City board plans to allocate funds to Parks & Rec Board to ensure the completion of several identified projects

BUCKHANNON – The Consolidated Public Works Board decided they would like to allocate more funds for the city’s Parks and Recreation Advisory Board for the new fiscal year beginning July 1.  

The Consolidated Board agreed the Buckhannon Parks and Recreation Advisory Board would need more funds to complete their first round of recommended projects.

“It would just make the most sense to wait until our end of the year and see where we are,” Buckhannon mayor Robbie Skinner said at the Consolidated Board’s May 23 meeting. “I don’t know if we would have an indication by our June meeting or if we need to wait until right after the new fiscal year to see what our carryover balance is –that’s probably what makes the most sense.”

“We’re not going to spend anything major between now and June 30, so it seems the best thing to do will be to see what we have on the other side of our fiscal year,” Skinner added.

Fiscal years run from July 1 through June 30 of the next year.

Skinner also clarified that the Parks and Rec Board is an advisory board, so all the funds for their projects would come from the Consolidated Public Works Board. City advisory boards are comprised entirely of volunteers, and they don’t have their own budget line items.

“We wouldn’t be creating a budget line item for the Parks and Recreation board; it would be in Consolidated, and this board would approve or deny or modify requests for the Parks and Recreation Board,” Skinner said. “They are getting a list of projects and priorities compiled with an A list, B list and a C list, and this group has been working very hard. They have been meeting twice a month, and these folks are really taking it to heart, so we want to make sure we’re supportive.”

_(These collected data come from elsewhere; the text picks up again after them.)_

(* ===== verification/MarkerTreeQuery.v ===== *)
(** * Marker tree: range queries, balanced builds and batches

    [query] prunes left subtrees by their stored maximal end.  It finds every
    overlapping marker when these ends are up to date, as they are in a tree that
    was just built; after an insertion of text they may be too small. *)
From stdpp Require Import base numbers list option sorting gmap.
From Stdlib Require Import ssreflect.
From Equations Require Import Equations.
From S2P Require Import Prelude MarkerTree MarkerTreeInv MarkerTreeOps MarkerTreeEdit.

#[local] Open Scope Z_scope.

(** ** Queries *)
Definition overlapping (query_start query_end : Z) (m : Marker) : Prop :=
  m_start m <= query_end /\ query_start <= m_end m.
#[export] Instance overlapping_dec s e m : Decision (overlapping s e m) := and_dec _ _.

(** Every stored maximal end is an upper bound of the current ends below it. *)
Fixpoint ends_ok (acc : Z) (t : Tree) : Prop :=
  match t with
  | Nil => True
  | Node _ _ me _ d l r =>
      Forall (fun m => m_end m <= me) (markers acc t) /\ ends_ok (acc + d) l /\ ends_ok (acc + d) r
  end.

#[export] Instance ends_ok_dec acc t : Decision (ends_ok acc t).
Proof. revert acc. induction t as [|m h me sz d l IHl r IHr]; intros acc; cbn [ends_ok]; apply _. Defined.

Lemma query_recursive_eq t query_start query_end :
  query_recursive t query_start query_end =
  match push_delta t with
  | Nil => (Nil, [])
  | Node m h me sz d l r =>
      let here := if decide (m_start m <= query_end /\ query_start <= m_end m)
                  then [m] else [] in
      let '(l', found_l) :=
        (match l with
         | Nil => (l, [])
         | Node _ _ max_end _ _ _ _ =>
             if decide (query_start <= max_end)
             then query_recursive l query_start query_end else (l, [])
         end) in
      let '(r', found_r) :=
        (match r with
         | Nil => (r, [])
         | Node _ _ _ _ _ _ _ =>
             if decide (m_start m <= query_end)
             then query_recursive r query_start query_end else (r, [])
         end) in
      (Node m h me sz d l' r', here ++ found_l ++ found_r)
  end.
Proof. unfold_pushing query_recursive_equation_1 query_recursive_unfold_clause_1. Qed.

Lemma ends_ok_mod a b t : a mod 2 ^ 64 = b mod 2 ^ 64 -> ends_ok a t -> ends_ok b t.
Proof.
  revert a b. induction t as [|m h me sz d l IHl r IHr]; intros a b H; [done|].
  assert ((a + d) mod 2 ^ 64 = (b + d) mod 2 ^ 64) as H'.
  { rw -(Zplus_mod_idemp_l a) H Zplus_mod_idemp_l //. }
  cbn [ends_ok]. rw (markers_mod a b) //. intros (? & ? & ?). split_and!; [done|by apply (IHl _ _ H')|by apply (IHr _ _ H')].
Qed.

Lemma ends_ok_pushed acc d t : ends_ok (acc + d) t -> ends_ok acc (pushed_child d t).
Proof.
  unfold pushed_child. case_decide as Hd; [subst; by rw Z.add_0_r|].
  destruct t as [|m h me sz ld l r]; [done|]. intros (Hf & Hl & Hr).
  assert ((acc + d + ld) mod 2 ^ 64 = (acc + add_i64 ld d) mod 2 ^ 64) as H.
  { rw -(Zplus_mod_idemp_r (add_i64 ld d)) add_i64_mod Zplus_mod_idemp_r. f_equal. lia. }
  cbn [add_delta ends_ok]. split_and!; [|by apply (ends_ok_mod _ _ _ H)..].
  pose proof (markers_add_delta acc d (Node m h me sz ld l r)) as Hm. cbn [add_delta] in Hm. by rw Hm.
Qed.

Lemma push_delta_ends t m h me sz d l r :
  push_delta t = Node m h me sz d l r -> ends_ok 0 t ->
  ends_ok 0 l /\ ends_ok 0 r
  /\ Forall (fun x => m_end x <= t_max_end l) (markers 0 l).
Proof.
  intros Hp He. destruct t as [|m0 h0 me0 sz0 d0 l0 r0]; [done|].
  destruct (push_delta_eq m0 h0 me0 sz0 d0 l0 r0) as [me' Heq]. rw Heq in Hp.
  injection Hp as <- <- <- <- <- <- <-. destruct He as (_ & Hl & Hr).
  assert (ends_ok 0 (pushed_child d0 l0)) as Hl' by by apply ends_ok_pushed.
  split_and!; [done|by apply ends_ok_pushed|].
  by destruct (pushed_child d0 l0) as [|m1 h1 me1 sz1 d1 l1 r1]; [|destruct Hl' as (? & _)].
Qed.

(** What a visit of a subtree gives: the same tree with deltas pushed, only
    overlapping markers, and all of them under the condition [C]. *)
Definition visited (C : Prop) (qs qe : Z) (t : Tree) (res : Tree * list Marker) : Prop :=
  tree_ok res.1 /\ t_height res.1 = t_height t /\ markers 0 res.1 = markers 0 t
  /\ res.2 ⊆+ filter (overlapping qs qe) (markers 0 t)
  /\ (C -> res.2 ≡ₚ filter (overlapping qs qe) (markers 0 t)).

Lemma visited_pruned (C : Prop) qs qe t :
  tree_ok t -> (C -> Forall (fun m => ~ overlapping qs qe m) (markers 0 t)) ->
  visited C qs qe t (t, []).
Proof.
  intros Hok Hno. unfold visited. split_and!; [done..|apply submseteq_nil_l|].
  intros HC. by rw filter_none; [apply Hno|].
Qed.

Lemma visited_weaken (C C' : Prop) qs qe t res :
  (C' -> C) -> visited C qs qe t res -> visited C' qs qe t res.
Proof. intros HC (? & ? & ? & ? & ?). unfold visited. split_and!; auto. Qed.

Lemma push_delta_size t m h me sz d l r :
  push_delta t = Node m h me sz d l r -> tree_ok t -> sz = S (t_size l + t_size r).
Proof.
  intros Hp Hok. destruct t as [|m0 h0 me0 sz0 d0 l0 r0]; [done|].
  destruct (push_delta_eq m0 h0 me0 sz0 d0 l0 r0) as [me' Heq]. rw Heq in Hp.
  injection Hp as <- <- <- <- <- <- <-. rw !size_pushed. apply Hok.
Qed.

(** A node from the visits of its children. *)
Lemma visited_node (C : Prop) qs qe t m h me sz l r l' r' fl fr :
  markers 0 t = markers 0 l ++ m :: markers 0 r -> stored m -> tree_ok l -> tree_ok r ->
  h = S (Nat.max (t_height l) (t_height r)) -> t_height t = h -> sz = S (t_size l + t_size r) ->
  (t_height l <= S (t_height r))%nat -> (t_height r <= S (t_height l))%nat ->
  visited C qs qe l (l', fl) -> visited C qs qe r (r', fr) ->
  visited C qs qe t
    (Node m h me sz 0 l' r',
     (if decide (m_start m <= qe /\ qs <= m_end m) then [m] else []) ++ fl ++ fr).
Proof.
  intros Hmk Hm Hl Hr Hh Hht Hsz Hb1 Hb2 (? & Hhl & Hml & Hfl & HCl) (? & Hhr & Hmr & Hfr & HCr).
  simpl in *. assert (filter (overlapping qs qe) (markers 0 t)
    ≡ₚ (if decide (m_start m <= qe /\ qs <= m_end m) then [m] else [])
       ++ filter (overlapping qs qe) (markers 0 l) ++ filter (overlapping qs qe) (markers 0 r)) as Hf.
  { rw Hmk filter_app filter_cons. unfold overlapping at 2. case_decide; [|done].
    simpl. by rw Permutation_middle. }
  unfold visited. cbn [fst snd]. rw Hf. split_and!.
  - cbn [tree_ok]. rw Hhl Hhr (t_size_markers 0 l') // (t_size_markers 0 r') // Hml Hmr.
    rw -!t_size_markers //.
  - done.
  - simpl. rw resolved_0 // Hml Hmr Hmk //.
  - apply submseteq_app; [done|]. by apply submseteq_app.
  - intros HC. by rw HCl // HCr.
Qed.

Lemma query_recursive_ok t qs qe :
  tree_ok t ->
  visited (StronglySorted start_le (markers 0 t) /\ ends_ok 0 t) qs qe t (query_recursive t qs qe).
Proof.
  induction t as [t Hp|t m h me sz d l r Hp IHl IHr] using pushing_ind; intros Hok;
    rw query_recursive_eq Hp.
  { apply push_delta_Nil in Hp as ->. by repeat split. }
  destruct (push_delta_ok _ _ _ _ _ _ _ _ Hp Hok)
    as (-> & Hm & Hl & Hr & Hht & Hh & Hb1 & Hb2 & _ & _ & Hmk).
  set (C := StronglySorted start_le (markers 0 t) /\ ends_ok 0 t).
  assert (C -> (StronglySorted start_le (markers 0 l) /\ ends_ok 0 l)
    /\ (StronglySorted start_le (markers 0 r) /\ ends_ok 0 r)
    /\ Forall (fun x => m_end x <= t_max_end l) (markers 0 l)
    /\ Forall (start_le m) (markers 0 r)) as HC.
  { intros [Hs He]. destruct (push_delta_ends _ _ _ _ _ _ _ _ Hp He) as (? & ? & ?). rw Hmk in Hs.
    by apply StronglySorted_app in Hs as (_ & ? & [? ?]%StronglySorted_cons). }
  cbv zeta.
  match goal with |- visited _ _ _ _ (let '(_, _) := ?L in _) => assert (visited C qs qe l L) as HL end.
  { destruct l as [|lm lh lme lsz ld ll lr] eqn:El; [by repeat split|]. rw -El in IHl Hl HC |- *.
    case_decide.
    - eapply visited_weaken; [|by apply IHl]. intros HCC. apply (HC HCC).
    - apply visited_pruned; [done|]. intros (_ & _ & Hf & _)%HC. rw El in Hf |- *. simpl in Hf.
      eapply Forall_impl; [exact Hf|]. intros x Hx [_ ?]. simpl in Hx. lia. }
  match goal with |- visited _ _ _ _ (let '(_, _) := ?L in _) => destruct L as [l' fl] end.
  match goal with |- visited _ _ _ _ (let '(_, _) := ?R in _) => assert (visited C qs qe r R) as HR end.
  { destruct r as [|rm rh rme rsz rd rl rr] eqn:Er; [by repeat split|]. rw -Er in IHr Hr HC |- *.
    case_decide.
    - eapply visited_weaken; [|by apply IHr]. intros HCC. apply (HC HCC).
    - apply visited_pruned; [done|]. intros (_ & _ & _ & Hf)%HC.
      eapply Forall_impl; [exact Hf|]. intros x Hx [? _]. unfold start_le in Hx. lia. }
  match goal with |- visited _ _ _ _ (let '(_, _) := ?R in _) => destruct R as [r' fr] end.
  apply (visited_node C qs qe t m h me sz l r); try done; [by apply (push_delta_size _ _ _ _ _ _ _ _ Hp)].
Qed.

(** ** Balanced builds *)
Definition built_height (n : nat) : nat := match n with 0%nat => 0%nat | _ => S (Nat.log2 n) end.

During the last Parks and Rec meeting, the board went to the City Park and the North Buckhannon Riverfront Park.

“We were going to focus on those two parks first — the city park is really in dire need – and the North Park is in pretty good shape; there are a few minor fixes like there is a swing that’s broken over there near the basketball court, and the sandbox doesn’t have a lot of sand in it if we want to keep [the sandbox], but there are just some things we can do over there,” Skinner said.

“The biggest thing in North Buckhannon is it that needs paving badly,” the mayor added. “I’d like to pave the whole area, the parking area and then pave underneath that one pavilion that has gravel under it. That parking area is awful; it’s just nothing but craters, so people must drive about three miles an hour through there.”

Amberle Jenkins, the city’s director of finance and administration, said the Consolidated Board had about $29,000 in the Parks and Rec budget at the end of April, and the new budget that begins July 1, 2023, will have about $35,500.